** DATA SECTION follows **

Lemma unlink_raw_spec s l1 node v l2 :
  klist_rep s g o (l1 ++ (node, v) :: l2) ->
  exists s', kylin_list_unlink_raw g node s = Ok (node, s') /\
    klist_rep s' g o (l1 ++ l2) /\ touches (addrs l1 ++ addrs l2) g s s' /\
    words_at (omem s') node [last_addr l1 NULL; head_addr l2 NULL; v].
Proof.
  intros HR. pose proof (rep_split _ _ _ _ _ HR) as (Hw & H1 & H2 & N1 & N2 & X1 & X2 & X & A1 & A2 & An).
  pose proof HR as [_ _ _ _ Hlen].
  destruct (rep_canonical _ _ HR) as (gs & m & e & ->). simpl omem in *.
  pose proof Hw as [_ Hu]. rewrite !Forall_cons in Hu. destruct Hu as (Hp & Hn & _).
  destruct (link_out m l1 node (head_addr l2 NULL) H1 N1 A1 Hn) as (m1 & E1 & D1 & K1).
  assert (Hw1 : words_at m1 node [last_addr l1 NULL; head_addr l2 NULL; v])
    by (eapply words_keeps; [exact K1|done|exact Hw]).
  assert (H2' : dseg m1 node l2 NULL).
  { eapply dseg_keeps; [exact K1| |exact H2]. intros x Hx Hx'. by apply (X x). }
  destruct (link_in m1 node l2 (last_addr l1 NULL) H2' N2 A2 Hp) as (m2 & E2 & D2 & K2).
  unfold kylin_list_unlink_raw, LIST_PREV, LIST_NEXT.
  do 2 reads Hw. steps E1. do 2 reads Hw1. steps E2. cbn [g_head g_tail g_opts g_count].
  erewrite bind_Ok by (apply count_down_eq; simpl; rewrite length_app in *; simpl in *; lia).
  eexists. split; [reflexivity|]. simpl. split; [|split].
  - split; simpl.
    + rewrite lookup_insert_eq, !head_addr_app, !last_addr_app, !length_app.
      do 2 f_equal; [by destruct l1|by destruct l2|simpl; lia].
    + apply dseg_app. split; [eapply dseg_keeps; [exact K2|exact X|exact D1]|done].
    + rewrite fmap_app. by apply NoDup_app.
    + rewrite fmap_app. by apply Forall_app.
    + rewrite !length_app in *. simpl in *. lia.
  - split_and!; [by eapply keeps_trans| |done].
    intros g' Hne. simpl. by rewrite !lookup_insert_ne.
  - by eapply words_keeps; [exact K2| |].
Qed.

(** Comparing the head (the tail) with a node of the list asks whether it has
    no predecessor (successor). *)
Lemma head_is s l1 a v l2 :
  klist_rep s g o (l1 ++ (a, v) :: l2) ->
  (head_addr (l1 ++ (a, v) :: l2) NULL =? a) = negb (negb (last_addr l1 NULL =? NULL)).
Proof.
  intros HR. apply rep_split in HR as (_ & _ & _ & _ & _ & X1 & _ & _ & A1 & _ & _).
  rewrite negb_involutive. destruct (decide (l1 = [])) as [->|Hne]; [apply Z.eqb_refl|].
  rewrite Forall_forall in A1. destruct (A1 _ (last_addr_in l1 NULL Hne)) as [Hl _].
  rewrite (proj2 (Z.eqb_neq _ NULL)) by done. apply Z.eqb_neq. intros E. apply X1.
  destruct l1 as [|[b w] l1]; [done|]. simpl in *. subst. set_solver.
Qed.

** End of DATA SECTION **
** DATA SECTION follows **

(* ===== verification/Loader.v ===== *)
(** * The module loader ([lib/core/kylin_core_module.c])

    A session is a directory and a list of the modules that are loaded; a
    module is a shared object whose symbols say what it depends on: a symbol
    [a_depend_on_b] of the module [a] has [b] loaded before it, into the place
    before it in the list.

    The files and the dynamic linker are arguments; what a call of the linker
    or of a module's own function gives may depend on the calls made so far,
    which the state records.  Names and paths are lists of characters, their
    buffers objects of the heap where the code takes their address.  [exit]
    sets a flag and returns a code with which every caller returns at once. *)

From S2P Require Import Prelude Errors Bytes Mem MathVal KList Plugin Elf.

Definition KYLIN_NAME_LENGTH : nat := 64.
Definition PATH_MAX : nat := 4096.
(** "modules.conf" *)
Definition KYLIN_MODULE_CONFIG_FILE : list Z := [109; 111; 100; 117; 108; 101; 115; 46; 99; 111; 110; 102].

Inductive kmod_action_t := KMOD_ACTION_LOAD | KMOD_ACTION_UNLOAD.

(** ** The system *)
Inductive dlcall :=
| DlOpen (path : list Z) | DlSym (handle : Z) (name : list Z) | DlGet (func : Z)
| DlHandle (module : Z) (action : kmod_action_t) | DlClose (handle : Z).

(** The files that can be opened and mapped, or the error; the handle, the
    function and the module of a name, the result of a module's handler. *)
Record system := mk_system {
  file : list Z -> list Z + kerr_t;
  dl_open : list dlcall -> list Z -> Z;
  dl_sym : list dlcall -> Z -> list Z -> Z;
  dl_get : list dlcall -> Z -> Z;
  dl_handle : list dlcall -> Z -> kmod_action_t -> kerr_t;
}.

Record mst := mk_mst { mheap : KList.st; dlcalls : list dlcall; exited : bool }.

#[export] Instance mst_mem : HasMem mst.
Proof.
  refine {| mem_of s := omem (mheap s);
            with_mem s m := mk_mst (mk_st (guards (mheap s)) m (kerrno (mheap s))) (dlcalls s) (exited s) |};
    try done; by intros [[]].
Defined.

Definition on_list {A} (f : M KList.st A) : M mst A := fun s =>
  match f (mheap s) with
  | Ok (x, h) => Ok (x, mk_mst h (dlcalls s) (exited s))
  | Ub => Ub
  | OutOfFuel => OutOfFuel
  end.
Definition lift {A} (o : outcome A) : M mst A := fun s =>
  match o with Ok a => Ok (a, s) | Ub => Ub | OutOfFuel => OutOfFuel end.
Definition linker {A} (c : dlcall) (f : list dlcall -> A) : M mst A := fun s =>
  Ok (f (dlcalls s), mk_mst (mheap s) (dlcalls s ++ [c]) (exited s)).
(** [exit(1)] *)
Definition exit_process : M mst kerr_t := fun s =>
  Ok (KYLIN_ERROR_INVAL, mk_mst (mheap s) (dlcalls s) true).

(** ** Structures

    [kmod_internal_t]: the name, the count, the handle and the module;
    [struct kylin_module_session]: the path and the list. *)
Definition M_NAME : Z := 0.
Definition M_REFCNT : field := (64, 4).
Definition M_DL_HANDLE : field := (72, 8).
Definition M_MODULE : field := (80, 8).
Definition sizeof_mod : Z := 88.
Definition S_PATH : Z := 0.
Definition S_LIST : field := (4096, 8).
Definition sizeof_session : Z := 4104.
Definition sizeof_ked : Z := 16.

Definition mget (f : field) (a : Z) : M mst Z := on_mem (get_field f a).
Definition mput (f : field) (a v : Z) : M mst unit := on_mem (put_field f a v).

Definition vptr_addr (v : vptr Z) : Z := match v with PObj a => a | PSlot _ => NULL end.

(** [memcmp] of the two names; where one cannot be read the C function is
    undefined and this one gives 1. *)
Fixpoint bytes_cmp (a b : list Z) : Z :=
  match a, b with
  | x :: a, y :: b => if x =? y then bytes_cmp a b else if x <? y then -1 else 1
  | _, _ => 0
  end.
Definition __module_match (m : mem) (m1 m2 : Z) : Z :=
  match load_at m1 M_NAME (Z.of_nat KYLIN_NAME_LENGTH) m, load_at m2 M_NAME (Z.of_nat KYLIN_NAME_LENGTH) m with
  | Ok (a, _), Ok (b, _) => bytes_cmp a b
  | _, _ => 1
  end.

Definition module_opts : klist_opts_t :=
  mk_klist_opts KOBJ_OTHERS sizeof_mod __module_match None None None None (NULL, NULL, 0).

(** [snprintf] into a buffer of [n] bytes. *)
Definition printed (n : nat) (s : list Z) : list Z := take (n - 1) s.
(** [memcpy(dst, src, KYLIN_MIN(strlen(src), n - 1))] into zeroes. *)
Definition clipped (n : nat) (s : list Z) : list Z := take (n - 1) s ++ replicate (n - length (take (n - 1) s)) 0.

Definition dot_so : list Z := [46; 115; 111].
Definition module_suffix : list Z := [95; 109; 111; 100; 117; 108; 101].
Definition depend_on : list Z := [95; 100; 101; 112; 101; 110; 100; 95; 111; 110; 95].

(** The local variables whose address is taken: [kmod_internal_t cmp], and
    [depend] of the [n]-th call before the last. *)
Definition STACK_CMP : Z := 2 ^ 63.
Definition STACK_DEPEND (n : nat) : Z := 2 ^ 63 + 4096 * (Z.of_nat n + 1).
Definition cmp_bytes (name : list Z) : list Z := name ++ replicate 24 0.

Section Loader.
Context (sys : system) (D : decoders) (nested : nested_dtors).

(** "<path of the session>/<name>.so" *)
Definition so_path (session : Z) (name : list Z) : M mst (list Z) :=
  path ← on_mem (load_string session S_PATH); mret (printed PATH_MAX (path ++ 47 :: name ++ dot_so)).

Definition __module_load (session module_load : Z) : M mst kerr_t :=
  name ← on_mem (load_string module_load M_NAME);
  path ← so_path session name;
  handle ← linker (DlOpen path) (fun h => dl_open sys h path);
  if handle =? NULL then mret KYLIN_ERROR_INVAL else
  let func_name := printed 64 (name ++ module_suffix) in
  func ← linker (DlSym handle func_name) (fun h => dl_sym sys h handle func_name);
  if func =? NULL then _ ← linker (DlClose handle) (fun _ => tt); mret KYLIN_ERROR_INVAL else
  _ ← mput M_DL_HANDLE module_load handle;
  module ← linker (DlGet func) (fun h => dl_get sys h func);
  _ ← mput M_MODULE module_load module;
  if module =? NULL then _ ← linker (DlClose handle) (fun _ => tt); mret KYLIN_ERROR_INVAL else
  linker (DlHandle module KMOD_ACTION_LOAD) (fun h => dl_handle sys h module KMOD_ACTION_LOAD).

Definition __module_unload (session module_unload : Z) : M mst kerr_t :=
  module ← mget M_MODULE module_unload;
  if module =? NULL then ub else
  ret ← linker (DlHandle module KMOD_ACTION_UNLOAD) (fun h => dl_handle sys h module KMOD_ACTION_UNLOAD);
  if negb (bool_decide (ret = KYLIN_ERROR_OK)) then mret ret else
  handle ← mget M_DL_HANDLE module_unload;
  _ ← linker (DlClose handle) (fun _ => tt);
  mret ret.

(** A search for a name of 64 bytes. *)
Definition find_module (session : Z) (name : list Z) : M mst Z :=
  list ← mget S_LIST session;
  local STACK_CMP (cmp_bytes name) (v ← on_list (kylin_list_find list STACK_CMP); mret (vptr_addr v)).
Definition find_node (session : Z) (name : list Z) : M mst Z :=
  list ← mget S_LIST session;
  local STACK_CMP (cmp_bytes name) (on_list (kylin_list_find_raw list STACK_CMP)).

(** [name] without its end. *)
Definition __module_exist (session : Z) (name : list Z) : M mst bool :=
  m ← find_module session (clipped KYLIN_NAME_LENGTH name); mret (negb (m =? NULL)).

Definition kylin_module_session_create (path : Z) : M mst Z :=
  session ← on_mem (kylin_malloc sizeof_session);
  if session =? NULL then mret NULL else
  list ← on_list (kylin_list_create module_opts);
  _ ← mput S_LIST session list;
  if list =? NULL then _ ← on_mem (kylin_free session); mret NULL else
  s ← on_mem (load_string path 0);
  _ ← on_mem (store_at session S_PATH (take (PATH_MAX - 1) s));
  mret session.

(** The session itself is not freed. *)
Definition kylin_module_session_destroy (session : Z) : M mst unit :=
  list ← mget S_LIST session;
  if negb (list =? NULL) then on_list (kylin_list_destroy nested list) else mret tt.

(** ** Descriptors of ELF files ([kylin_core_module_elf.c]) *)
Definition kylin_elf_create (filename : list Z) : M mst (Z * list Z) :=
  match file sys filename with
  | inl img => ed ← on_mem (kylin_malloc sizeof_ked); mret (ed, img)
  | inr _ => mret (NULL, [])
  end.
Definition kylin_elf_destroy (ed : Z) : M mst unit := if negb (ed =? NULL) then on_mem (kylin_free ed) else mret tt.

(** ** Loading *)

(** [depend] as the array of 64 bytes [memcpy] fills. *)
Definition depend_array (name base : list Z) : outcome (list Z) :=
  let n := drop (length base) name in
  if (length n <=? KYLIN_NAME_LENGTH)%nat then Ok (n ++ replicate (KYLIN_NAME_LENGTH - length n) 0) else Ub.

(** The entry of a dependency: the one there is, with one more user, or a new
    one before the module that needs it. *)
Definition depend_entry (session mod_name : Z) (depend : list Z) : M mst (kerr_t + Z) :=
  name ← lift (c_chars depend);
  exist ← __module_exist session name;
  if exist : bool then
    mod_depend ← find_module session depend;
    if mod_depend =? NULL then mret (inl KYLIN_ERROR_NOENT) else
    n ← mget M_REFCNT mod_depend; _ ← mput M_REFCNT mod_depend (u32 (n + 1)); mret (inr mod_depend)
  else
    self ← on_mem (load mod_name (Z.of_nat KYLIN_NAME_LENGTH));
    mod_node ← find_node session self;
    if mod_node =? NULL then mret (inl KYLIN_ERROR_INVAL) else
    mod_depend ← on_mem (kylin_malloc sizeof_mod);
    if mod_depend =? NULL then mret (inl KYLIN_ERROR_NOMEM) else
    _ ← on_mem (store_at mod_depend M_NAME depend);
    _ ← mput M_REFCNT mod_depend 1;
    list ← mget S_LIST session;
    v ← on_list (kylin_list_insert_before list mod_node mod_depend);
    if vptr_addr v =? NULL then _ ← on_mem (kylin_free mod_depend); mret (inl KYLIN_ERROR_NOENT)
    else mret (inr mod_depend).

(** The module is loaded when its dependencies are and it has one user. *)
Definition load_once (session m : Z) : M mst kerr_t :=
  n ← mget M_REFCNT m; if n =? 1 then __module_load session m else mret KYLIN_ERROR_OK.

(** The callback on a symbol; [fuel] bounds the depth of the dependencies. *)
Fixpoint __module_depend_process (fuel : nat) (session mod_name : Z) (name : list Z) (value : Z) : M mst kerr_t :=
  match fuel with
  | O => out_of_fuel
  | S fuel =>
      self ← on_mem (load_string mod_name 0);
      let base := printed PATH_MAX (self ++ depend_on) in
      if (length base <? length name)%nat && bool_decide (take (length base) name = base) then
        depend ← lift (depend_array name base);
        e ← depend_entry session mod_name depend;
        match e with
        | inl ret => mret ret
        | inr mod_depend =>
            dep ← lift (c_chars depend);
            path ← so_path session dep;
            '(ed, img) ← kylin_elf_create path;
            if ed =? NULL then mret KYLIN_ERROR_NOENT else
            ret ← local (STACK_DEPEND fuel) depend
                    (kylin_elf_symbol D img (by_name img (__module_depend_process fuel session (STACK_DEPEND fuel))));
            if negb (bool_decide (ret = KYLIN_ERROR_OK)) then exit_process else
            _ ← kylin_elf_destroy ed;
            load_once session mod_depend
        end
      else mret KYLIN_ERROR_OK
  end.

** End of DATA SECTION **

— TASK BRIEF —
Take each line above that holds the string "mheap" and copy it.

— WRITTEN ANSWER —
Record mst := mk_mst { mheap : KList.st; dlcalls : list dlcall; exited : bool }.
  refine {| mem_of s := omem (mheap s);
            with_mem s m := mk_mst (mk_st (guards (mheap s)) m (kerrno (mheap s))) (dlcalls s) (exited s) |};
  match f (mheap s) with
  Ok (f (dlcalls s), mk_mst (mheap s) (dlcalls s ++ [c]) (exited s)).
  Ok (KYLIN_ERROR_INVAL, mk_mst (mheap s) (dlcalls s) true).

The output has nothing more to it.